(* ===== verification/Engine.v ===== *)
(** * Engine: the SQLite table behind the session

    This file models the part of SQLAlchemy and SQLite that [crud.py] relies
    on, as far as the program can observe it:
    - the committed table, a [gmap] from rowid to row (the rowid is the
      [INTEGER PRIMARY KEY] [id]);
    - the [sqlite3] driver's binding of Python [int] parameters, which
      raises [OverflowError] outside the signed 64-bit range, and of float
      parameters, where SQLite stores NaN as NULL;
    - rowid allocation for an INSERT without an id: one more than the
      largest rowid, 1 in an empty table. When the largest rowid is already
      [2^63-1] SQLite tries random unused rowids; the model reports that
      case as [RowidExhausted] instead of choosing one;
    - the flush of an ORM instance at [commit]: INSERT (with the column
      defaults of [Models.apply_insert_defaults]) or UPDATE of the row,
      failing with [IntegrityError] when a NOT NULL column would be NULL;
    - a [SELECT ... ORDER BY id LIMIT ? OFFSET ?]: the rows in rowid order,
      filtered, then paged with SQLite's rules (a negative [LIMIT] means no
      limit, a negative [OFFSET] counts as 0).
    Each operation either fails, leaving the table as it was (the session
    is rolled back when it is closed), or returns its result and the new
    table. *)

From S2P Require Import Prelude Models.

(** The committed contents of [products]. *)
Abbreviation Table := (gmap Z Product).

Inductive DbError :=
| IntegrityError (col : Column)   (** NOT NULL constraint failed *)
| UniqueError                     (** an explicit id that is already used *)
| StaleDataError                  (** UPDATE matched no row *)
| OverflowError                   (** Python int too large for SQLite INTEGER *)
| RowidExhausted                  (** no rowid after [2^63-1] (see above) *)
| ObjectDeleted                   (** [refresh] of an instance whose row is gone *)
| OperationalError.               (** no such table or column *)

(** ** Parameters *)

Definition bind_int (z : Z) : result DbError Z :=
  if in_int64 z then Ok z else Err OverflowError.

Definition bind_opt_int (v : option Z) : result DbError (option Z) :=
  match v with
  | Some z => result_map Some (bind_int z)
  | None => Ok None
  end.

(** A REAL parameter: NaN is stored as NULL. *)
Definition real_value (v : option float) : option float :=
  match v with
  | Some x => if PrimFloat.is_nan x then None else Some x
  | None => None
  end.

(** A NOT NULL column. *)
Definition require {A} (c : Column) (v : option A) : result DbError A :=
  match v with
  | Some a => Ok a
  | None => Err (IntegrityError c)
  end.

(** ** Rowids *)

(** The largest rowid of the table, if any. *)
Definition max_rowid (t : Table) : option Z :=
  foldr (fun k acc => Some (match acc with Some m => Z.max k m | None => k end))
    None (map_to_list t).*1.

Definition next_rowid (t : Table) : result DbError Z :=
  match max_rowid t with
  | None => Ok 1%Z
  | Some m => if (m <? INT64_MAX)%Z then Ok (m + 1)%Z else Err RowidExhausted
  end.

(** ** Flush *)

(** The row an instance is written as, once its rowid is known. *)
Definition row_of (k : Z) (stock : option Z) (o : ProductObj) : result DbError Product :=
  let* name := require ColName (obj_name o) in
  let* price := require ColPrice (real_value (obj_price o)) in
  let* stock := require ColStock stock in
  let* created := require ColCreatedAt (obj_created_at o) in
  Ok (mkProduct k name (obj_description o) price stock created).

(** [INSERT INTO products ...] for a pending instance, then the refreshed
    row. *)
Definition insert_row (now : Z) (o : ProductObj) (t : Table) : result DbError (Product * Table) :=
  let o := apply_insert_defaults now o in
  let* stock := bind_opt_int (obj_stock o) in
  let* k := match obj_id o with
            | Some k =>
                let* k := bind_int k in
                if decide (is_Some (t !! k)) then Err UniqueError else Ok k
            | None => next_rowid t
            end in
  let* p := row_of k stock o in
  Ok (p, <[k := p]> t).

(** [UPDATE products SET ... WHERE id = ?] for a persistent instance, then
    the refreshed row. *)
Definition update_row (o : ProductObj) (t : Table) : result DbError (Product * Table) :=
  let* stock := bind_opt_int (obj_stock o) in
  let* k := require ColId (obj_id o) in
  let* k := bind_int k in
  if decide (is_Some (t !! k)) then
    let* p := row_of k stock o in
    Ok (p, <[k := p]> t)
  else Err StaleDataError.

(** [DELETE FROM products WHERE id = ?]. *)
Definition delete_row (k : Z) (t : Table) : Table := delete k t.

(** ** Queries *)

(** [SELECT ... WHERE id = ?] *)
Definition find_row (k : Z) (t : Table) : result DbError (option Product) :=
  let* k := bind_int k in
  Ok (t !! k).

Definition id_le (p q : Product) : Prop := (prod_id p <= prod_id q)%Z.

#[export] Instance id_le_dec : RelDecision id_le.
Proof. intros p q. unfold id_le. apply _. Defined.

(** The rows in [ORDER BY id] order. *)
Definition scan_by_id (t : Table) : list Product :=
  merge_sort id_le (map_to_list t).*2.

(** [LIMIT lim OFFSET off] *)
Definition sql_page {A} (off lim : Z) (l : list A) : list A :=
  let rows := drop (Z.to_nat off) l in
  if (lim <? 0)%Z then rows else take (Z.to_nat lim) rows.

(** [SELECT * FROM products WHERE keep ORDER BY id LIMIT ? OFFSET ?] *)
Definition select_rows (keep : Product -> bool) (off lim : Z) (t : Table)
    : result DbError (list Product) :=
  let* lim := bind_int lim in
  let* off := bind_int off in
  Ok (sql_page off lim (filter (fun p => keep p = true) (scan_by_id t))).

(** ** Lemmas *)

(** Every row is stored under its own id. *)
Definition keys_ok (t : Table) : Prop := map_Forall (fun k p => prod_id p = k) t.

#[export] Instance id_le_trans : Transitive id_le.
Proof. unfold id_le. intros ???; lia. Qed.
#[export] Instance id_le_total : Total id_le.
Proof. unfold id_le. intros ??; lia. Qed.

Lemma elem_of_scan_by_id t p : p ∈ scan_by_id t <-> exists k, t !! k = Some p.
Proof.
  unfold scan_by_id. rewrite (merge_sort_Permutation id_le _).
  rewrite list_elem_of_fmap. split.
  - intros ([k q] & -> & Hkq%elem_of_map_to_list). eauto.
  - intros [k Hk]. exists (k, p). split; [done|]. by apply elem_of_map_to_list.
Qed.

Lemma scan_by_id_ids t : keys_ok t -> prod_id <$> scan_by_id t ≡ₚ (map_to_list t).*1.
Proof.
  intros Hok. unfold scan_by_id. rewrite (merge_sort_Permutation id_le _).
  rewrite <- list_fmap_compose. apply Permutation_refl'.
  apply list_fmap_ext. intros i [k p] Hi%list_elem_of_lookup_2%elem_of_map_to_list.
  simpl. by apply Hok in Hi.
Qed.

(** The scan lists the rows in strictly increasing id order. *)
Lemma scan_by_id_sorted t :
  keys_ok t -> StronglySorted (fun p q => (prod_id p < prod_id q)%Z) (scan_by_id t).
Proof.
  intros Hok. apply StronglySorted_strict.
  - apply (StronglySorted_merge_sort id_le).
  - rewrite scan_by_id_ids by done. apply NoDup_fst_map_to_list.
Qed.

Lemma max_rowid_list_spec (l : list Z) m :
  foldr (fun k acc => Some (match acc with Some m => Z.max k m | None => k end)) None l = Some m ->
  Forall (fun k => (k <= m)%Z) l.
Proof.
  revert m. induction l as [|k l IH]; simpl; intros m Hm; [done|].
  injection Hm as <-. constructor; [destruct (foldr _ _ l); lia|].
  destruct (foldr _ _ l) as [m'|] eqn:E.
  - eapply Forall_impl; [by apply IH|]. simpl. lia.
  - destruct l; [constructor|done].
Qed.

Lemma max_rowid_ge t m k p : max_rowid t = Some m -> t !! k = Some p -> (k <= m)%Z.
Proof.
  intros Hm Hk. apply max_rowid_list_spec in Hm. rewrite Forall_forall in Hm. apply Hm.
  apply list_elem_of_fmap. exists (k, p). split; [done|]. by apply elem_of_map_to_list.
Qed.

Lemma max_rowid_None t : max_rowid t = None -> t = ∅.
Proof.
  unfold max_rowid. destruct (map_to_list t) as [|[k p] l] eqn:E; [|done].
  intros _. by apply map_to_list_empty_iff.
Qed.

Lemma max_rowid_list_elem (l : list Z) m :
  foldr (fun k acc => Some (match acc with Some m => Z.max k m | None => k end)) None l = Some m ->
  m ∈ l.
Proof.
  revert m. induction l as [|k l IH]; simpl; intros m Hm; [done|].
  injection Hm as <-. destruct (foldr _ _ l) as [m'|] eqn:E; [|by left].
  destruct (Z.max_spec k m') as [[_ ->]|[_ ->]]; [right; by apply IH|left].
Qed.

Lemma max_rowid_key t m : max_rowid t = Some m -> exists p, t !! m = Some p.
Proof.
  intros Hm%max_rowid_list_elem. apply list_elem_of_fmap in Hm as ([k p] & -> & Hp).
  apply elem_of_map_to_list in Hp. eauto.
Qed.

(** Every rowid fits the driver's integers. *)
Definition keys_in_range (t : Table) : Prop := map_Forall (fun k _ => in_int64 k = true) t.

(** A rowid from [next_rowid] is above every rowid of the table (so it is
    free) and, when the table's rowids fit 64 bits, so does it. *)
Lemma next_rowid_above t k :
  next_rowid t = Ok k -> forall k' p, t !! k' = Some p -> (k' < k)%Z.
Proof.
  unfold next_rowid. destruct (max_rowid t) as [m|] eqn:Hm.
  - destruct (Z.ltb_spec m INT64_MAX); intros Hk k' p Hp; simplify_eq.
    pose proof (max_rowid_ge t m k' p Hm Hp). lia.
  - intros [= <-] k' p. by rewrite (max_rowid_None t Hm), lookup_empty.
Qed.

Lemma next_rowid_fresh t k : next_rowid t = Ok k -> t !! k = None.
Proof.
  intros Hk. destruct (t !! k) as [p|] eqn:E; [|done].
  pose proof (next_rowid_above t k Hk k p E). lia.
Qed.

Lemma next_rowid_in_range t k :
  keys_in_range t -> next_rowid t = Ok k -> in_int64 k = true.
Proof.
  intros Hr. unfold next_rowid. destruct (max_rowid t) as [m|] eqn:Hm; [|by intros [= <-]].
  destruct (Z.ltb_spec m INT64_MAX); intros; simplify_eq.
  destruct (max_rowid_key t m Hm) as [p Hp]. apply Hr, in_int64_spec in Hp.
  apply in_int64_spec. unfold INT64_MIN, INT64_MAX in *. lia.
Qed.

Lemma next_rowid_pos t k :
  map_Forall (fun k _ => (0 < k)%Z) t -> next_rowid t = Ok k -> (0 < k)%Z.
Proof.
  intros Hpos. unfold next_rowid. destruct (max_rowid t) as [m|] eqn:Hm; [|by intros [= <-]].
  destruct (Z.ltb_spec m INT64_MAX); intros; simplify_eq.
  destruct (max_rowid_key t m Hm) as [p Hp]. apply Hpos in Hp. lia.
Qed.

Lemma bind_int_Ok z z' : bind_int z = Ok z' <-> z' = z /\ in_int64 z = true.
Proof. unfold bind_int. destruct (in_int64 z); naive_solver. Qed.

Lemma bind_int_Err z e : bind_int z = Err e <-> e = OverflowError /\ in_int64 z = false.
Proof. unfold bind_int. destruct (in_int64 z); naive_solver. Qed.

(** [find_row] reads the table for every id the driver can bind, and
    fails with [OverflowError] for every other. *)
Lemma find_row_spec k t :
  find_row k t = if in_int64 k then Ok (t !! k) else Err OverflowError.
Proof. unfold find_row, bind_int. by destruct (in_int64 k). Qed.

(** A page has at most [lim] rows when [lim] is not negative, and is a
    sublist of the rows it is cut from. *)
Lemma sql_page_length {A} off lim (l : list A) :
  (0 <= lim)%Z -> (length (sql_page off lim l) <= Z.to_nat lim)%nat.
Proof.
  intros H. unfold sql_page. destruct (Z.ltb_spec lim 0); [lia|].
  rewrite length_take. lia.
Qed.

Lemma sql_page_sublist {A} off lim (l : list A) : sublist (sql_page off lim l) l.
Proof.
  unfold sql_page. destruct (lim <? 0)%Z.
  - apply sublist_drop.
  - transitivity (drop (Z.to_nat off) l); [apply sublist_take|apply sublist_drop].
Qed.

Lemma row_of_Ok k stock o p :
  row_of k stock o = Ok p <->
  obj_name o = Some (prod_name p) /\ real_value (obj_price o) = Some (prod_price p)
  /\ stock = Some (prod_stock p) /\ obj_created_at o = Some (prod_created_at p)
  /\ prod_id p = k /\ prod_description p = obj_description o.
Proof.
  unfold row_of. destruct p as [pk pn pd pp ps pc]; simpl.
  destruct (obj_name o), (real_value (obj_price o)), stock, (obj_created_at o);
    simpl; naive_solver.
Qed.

TASK DETAILS: An exact copy of the lines above, from the one containing "(** A page has" down to the one containing "- apply sublist_drop." and including both, is the whole answer; retype it and nothing else.

ANSWER TO THE PROBLEM:
(** A page has at most [lim] rows when [lim] is not negative, and is a
    sublist of the rows it is cut from. *)
Lemma sql_page_length {A} off lim (l : list A) :
  (0 <= lim)%Z -> (length (sql_page off lim l) <= Z.to_nat lim)%nat.
Proof.
  intros H. unfold sql_page. destruct (Z.ltb_spec lim 0); [lia|].
  rewrite length_take. lia.
Qed.

Lemma sql_page_sublist {A} off lim (l : list A) : sublist (sql_page off lim l) l.
Proof.
  unfold sql_page. destruct (lim <? 0)%Z.
  - apply sublist_drop.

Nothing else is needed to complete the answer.